Problem requirements: Each line from the start of the entries through the line that contains "Hes. specialize (IH _ Hes)." should be output exactly, please.

[Stored data entries]

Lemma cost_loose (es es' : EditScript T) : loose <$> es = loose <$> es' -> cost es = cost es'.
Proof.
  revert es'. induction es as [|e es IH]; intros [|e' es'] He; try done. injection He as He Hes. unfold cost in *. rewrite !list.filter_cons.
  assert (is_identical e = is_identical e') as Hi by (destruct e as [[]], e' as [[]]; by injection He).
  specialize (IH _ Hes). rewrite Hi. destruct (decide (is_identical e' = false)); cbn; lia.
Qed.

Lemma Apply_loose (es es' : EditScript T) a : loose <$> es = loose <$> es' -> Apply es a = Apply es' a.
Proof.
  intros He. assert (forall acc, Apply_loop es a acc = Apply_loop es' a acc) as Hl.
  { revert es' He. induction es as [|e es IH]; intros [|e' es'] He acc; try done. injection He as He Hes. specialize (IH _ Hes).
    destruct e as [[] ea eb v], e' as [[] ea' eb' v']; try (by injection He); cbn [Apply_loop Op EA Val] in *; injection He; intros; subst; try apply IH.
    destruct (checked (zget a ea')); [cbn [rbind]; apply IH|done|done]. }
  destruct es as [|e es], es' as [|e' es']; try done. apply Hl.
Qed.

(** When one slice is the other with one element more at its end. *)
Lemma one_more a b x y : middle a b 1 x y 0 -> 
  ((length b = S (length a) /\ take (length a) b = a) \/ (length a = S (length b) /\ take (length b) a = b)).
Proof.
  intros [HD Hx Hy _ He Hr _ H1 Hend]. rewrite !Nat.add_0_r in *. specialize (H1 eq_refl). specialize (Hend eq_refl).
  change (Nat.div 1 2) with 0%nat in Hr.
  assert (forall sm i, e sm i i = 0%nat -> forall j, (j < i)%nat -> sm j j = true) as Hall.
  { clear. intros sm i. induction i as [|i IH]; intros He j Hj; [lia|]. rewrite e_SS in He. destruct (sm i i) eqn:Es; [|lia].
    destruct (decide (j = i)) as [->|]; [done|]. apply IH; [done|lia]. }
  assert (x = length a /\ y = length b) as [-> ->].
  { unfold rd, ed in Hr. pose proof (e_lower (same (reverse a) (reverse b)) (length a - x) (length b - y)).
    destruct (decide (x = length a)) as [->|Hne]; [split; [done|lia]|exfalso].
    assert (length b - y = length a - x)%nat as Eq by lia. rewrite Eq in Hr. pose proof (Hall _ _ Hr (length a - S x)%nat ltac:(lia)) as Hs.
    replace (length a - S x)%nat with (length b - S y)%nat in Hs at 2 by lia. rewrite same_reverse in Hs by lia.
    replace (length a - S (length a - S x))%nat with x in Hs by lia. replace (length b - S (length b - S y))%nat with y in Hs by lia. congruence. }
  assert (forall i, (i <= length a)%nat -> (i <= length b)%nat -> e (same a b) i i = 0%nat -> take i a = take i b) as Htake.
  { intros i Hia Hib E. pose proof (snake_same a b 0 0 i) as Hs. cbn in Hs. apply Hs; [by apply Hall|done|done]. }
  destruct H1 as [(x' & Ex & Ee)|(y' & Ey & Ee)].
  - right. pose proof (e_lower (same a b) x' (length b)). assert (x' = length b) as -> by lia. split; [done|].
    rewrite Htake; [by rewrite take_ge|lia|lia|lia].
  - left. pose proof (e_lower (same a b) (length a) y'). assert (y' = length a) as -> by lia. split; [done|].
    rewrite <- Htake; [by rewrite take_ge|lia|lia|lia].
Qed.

Answer space:
Lemma cost_loose (es es' : EditScript T) : loose <$> es = loose <$> es' -> cost es = cost es'.
Proof.
  revert es'. induction es as [|e es IH]; intros [|e' es'] He; try done. injection He as He Hes. unfold cost in *. rewrite !list.filter_cons.
  assert (is_identical e = is_identical e') as Hi by (destruct e as [[]], e' as [[]]; by injection He).
  specialize (IH _ Hes). rewrite Hi. destruct (decide (is_identical e' = false)); cbn; lia.
Qed.

Lemma Apply_loose (es es' : EditScript T) a : loose <$> es = loose <$> es' -> Apply es a = Apply es' a.
Proof.
  intros He. assert (forall acc, Apply_loop es a acc = Apply_loop es' a acc) as Hl.
  { revert es' He. induction es as [|e es IH]; intros [|e' es'] He acc; try done. injection He as He Hes. specialize (IH _ Hes).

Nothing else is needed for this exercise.